== Segment start ==

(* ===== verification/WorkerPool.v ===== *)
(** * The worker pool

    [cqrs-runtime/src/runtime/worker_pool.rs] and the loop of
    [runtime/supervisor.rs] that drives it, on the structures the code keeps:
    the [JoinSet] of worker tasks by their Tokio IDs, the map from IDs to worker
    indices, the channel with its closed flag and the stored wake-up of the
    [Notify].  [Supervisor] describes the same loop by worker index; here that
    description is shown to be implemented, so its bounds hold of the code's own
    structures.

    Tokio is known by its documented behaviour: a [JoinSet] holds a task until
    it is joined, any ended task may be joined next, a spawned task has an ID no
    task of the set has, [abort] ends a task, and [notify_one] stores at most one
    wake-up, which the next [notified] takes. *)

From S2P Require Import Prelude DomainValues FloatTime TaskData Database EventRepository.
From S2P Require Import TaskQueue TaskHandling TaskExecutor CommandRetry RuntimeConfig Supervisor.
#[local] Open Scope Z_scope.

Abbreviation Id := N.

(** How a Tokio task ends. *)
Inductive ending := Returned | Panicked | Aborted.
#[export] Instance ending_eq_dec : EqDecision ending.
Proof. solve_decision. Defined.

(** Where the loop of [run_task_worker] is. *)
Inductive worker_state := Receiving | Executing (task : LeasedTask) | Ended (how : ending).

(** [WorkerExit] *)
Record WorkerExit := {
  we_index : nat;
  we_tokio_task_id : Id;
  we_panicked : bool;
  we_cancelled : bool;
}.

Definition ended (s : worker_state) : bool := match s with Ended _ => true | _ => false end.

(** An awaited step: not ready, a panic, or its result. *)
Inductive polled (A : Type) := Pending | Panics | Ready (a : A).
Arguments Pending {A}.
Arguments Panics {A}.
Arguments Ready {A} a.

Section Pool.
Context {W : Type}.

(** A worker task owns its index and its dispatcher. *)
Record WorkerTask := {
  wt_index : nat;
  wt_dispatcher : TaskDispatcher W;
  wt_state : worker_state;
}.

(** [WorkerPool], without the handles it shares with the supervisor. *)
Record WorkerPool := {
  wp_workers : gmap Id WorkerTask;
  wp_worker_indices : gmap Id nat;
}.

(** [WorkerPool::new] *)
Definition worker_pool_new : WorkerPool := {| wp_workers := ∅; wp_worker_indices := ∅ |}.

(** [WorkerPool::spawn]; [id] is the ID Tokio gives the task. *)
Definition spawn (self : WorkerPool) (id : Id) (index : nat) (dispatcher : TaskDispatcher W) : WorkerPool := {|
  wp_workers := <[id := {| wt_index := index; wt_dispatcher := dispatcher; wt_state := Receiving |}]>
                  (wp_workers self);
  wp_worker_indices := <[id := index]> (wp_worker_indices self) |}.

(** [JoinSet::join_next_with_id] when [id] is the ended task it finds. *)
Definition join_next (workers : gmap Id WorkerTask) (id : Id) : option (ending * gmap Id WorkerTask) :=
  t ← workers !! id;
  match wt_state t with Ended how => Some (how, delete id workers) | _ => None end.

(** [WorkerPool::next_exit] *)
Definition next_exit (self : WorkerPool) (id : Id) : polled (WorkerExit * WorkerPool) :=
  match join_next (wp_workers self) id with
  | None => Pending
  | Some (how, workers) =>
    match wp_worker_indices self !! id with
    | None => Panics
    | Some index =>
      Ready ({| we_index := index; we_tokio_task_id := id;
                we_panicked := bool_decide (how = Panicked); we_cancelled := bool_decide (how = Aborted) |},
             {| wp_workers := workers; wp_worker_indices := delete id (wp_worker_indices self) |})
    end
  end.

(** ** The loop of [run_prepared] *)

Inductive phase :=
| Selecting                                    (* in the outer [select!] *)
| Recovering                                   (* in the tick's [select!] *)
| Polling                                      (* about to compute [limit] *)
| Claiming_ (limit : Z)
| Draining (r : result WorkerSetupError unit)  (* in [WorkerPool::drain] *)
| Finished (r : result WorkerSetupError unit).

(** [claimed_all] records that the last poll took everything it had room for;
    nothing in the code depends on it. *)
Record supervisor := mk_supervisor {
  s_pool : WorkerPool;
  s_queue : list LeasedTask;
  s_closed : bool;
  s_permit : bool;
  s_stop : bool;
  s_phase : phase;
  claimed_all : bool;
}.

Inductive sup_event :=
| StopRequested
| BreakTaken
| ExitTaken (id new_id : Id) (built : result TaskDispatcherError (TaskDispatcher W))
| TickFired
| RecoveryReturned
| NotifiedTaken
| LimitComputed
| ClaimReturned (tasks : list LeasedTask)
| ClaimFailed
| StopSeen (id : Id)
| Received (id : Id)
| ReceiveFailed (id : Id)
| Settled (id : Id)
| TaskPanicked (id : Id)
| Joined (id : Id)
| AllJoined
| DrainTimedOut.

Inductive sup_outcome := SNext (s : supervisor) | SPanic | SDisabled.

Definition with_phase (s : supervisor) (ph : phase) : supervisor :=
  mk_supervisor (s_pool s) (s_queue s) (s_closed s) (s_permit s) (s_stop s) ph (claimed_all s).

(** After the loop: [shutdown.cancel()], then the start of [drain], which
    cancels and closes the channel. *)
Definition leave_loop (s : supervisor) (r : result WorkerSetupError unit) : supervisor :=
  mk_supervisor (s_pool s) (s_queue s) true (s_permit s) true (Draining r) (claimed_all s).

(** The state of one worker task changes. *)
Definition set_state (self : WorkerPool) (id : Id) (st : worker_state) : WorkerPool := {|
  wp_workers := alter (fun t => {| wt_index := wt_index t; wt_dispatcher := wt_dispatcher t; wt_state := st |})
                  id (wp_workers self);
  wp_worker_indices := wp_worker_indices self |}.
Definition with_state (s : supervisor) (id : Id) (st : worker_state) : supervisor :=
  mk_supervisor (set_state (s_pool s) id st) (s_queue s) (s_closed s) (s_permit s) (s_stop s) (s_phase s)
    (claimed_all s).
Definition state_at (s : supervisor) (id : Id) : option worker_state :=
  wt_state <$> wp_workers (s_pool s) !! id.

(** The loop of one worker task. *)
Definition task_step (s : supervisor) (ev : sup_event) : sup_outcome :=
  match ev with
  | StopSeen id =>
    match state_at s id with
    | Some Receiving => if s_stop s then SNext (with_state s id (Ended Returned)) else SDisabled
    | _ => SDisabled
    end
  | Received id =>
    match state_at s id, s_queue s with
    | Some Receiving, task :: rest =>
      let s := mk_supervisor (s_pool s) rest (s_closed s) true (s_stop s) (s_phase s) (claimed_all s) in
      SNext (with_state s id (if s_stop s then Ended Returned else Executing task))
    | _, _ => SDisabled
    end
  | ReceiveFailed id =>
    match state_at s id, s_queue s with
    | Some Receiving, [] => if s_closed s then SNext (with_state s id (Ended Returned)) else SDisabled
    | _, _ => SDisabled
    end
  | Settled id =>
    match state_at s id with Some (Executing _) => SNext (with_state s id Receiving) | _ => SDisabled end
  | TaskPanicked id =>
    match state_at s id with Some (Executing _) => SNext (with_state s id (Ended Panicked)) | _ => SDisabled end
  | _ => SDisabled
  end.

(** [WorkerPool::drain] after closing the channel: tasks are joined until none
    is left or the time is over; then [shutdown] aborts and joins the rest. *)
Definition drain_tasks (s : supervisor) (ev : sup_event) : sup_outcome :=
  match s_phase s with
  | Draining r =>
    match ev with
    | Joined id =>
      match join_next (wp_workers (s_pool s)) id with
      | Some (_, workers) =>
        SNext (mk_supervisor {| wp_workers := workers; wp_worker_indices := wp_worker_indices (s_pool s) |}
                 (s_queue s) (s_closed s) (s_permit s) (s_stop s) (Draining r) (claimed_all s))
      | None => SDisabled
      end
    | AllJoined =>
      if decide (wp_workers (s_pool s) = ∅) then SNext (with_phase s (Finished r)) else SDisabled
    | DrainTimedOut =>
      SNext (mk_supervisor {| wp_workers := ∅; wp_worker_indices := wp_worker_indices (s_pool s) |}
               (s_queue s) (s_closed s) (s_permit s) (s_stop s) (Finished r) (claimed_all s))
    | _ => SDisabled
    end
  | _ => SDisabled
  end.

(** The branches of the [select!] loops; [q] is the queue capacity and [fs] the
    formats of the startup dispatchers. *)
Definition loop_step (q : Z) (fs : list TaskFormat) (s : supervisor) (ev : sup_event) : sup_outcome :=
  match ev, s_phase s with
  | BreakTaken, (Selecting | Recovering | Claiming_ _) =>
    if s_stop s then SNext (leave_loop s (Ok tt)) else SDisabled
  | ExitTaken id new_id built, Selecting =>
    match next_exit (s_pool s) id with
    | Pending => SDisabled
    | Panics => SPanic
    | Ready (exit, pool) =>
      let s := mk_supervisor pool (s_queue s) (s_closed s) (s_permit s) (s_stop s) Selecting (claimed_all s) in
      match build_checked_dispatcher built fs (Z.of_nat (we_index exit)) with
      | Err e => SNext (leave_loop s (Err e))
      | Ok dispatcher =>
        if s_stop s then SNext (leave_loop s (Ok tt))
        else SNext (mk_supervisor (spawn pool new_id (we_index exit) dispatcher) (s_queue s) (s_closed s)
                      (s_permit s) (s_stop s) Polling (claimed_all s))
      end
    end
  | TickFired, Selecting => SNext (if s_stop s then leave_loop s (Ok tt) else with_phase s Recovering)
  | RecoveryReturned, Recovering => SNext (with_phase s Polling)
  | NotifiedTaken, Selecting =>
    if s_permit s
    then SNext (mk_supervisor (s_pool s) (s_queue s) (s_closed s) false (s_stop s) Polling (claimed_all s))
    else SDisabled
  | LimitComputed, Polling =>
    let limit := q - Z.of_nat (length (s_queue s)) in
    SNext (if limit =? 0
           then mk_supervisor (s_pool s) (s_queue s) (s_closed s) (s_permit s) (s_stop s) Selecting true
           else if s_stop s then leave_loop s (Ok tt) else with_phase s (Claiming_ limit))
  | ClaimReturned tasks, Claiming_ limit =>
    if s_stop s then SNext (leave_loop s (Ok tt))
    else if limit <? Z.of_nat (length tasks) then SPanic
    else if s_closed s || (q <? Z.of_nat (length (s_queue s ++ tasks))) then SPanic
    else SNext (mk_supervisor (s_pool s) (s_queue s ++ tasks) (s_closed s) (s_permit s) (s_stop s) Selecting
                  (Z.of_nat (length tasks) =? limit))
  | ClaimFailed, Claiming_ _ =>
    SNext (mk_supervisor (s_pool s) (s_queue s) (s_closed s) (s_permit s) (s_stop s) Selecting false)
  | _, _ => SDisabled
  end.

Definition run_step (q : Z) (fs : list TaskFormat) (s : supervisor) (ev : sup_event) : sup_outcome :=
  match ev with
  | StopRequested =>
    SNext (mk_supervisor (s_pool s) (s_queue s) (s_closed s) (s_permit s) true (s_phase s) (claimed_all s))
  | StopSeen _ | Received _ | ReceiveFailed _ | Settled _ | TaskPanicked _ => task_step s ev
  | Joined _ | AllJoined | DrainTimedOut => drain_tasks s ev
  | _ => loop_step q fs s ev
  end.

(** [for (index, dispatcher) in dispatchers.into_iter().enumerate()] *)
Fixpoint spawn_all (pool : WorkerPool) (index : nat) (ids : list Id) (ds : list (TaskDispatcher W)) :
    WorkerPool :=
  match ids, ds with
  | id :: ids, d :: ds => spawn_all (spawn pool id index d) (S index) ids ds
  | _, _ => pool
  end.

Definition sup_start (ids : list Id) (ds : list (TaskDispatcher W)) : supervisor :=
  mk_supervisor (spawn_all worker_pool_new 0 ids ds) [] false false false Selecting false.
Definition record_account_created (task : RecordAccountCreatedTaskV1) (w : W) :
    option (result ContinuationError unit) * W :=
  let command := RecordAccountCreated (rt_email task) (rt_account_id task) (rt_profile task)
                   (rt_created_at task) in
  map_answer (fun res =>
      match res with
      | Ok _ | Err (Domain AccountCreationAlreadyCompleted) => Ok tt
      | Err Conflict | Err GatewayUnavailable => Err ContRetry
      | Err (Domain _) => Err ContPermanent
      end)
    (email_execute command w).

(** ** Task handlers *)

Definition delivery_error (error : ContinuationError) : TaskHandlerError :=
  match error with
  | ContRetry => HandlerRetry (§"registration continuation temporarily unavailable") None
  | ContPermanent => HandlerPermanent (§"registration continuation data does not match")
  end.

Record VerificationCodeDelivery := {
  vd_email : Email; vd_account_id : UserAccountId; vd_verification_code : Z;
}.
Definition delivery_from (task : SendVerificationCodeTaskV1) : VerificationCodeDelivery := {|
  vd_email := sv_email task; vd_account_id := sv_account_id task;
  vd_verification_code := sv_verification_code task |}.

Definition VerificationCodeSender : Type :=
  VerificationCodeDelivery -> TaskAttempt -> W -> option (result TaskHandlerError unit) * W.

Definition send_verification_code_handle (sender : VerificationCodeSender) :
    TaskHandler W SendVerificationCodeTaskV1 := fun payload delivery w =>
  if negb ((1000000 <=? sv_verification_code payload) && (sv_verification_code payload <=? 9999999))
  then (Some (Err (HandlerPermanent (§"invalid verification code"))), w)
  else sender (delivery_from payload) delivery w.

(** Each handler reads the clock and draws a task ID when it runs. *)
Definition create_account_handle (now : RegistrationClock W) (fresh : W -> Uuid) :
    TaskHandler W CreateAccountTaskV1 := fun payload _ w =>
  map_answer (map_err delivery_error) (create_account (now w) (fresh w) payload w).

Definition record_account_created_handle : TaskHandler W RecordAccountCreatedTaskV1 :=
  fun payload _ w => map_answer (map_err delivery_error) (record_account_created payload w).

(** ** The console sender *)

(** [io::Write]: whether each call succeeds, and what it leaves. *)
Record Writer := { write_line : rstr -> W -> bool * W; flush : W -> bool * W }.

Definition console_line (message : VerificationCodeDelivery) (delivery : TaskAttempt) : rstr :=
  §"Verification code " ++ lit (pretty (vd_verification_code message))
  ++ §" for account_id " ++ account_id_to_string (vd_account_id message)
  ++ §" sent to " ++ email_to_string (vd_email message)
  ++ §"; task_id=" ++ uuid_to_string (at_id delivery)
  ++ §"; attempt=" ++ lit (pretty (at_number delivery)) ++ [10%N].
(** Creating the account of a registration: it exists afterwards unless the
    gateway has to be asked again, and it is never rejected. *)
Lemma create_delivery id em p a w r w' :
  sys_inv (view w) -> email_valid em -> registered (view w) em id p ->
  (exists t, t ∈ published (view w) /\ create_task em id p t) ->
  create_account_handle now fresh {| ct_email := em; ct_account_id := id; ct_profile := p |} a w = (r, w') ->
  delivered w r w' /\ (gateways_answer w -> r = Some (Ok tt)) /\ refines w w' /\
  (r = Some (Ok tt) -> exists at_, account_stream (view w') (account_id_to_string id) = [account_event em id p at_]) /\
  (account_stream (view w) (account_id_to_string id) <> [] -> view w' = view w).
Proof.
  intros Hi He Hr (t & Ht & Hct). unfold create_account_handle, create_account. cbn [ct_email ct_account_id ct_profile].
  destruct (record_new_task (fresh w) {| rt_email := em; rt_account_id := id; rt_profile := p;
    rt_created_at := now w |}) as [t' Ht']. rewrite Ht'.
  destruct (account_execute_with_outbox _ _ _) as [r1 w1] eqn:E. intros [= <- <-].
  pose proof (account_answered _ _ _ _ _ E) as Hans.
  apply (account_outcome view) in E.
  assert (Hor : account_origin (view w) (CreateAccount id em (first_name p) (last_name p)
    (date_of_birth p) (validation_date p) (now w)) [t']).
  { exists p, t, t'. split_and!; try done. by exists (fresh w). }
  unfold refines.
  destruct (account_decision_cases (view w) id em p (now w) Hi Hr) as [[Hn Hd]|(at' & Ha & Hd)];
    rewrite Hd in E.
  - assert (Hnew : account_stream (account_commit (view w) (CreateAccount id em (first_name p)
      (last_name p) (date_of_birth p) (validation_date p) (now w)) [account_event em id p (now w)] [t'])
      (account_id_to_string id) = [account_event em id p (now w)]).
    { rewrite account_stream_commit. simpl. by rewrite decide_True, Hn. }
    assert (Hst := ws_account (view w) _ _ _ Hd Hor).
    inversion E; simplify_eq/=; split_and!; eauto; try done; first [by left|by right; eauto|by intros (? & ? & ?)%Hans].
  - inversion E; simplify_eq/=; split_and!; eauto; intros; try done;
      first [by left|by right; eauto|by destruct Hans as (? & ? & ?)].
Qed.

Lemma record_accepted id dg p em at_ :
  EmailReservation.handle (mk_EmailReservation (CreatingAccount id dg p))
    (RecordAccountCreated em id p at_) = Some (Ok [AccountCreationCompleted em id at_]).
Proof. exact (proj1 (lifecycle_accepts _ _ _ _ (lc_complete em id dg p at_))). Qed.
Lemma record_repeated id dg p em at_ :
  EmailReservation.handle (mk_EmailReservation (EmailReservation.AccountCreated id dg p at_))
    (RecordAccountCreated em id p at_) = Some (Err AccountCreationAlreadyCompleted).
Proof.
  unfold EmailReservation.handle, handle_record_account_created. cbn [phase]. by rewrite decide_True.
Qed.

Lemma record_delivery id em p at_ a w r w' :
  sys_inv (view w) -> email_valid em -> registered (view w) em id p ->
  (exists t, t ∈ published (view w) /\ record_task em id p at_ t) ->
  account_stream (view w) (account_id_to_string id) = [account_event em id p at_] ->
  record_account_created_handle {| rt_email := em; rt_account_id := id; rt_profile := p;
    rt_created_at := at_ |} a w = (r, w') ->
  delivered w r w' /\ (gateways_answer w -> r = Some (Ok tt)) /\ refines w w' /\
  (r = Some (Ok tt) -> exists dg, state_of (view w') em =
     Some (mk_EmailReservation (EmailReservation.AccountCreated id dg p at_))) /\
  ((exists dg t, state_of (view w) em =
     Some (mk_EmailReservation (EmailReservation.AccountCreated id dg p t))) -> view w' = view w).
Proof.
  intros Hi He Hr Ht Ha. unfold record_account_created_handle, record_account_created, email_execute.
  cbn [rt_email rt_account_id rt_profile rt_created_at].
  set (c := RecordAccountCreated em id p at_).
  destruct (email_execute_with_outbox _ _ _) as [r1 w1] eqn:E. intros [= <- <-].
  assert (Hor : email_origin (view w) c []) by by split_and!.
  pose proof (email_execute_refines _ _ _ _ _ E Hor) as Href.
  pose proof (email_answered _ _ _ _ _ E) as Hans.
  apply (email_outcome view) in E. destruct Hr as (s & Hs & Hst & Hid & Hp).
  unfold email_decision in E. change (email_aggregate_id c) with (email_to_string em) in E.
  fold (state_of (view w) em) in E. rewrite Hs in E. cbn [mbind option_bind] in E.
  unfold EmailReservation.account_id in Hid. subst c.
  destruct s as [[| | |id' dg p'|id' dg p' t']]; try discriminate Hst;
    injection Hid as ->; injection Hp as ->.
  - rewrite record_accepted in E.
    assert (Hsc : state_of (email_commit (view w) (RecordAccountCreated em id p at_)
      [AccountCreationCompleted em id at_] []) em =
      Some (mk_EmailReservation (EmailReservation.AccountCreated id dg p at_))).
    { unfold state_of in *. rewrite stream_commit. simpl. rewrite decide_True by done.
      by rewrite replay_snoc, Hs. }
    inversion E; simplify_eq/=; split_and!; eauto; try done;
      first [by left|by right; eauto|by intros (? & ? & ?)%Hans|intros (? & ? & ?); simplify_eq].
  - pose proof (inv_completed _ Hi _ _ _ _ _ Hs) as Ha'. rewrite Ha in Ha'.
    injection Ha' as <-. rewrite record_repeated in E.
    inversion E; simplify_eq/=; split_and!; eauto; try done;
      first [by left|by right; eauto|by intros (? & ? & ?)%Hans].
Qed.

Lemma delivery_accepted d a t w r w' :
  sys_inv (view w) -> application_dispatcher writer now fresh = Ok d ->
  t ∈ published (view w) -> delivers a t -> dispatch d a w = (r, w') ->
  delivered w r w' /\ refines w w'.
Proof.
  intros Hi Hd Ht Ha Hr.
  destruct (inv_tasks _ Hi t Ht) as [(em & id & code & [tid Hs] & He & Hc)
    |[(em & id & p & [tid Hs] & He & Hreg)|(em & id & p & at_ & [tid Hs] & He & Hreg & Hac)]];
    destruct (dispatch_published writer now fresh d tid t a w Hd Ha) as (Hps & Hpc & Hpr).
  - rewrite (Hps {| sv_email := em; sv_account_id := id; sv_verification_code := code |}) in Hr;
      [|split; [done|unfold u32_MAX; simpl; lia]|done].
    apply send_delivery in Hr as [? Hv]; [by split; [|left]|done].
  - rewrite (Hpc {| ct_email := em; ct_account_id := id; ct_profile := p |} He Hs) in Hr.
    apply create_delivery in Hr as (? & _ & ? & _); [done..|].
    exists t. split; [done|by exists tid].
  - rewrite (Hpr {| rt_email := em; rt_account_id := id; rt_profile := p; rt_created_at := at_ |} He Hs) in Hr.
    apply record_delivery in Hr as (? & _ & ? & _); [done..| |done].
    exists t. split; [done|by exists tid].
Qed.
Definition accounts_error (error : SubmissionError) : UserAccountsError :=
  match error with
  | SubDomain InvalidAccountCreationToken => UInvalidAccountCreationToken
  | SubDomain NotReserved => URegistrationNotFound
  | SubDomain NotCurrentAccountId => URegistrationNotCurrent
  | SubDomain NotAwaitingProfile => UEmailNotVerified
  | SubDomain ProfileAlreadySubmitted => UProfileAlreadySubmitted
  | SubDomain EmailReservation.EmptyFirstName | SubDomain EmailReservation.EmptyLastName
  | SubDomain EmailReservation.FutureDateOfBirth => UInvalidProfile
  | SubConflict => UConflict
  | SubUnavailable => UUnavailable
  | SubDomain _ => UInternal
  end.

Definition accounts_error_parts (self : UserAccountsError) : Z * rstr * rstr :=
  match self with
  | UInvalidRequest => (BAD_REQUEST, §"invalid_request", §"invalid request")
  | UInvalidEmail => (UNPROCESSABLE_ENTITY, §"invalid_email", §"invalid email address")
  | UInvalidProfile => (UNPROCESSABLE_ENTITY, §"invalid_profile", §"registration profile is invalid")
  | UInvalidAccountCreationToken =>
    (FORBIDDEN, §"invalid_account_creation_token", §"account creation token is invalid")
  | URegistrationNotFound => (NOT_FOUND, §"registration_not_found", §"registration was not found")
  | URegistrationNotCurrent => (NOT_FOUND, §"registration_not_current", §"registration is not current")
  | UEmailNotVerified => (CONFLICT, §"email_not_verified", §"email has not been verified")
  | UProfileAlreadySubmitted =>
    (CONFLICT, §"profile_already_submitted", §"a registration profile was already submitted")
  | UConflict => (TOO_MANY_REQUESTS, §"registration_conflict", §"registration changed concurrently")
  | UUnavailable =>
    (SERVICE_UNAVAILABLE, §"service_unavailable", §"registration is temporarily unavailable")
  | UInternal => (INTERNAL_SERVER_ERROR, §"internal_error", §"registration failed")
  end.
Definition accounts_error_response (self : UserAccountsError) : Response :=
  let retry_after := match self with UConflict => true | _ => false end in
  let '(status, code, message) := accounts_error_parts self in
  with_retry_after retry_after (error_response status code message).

== Segment end ==

* _EXERCISE REQUIREMENTS_: Could you return, word for word, only the lines running from the first line of the material above to the line that contains "Tokio is known", inclusive?

* _FINAL ANSWER_:
(* ===== verification/WorkerPool.v ===== *)
(** * The worker pool

    [cqrs-runtime/src/runtime/worker_pool.rs] and the loop of
    [runtime/supervisor.rs] that drives it, on the structures the code keeps:
    the [JoinSet] of worker tasks by their Tokio IDs, the map from IDs to worker
    indices, the channel with its closed flag and the stored wake-up of the
    [Notify].  [Supervisor] describes the same loop by worker index; here that
    description is shown to be implemented, so its bounds hold of the code's own
    structures.

    Tokio is known by its documented behaviour: a [JoinSet] holds a task until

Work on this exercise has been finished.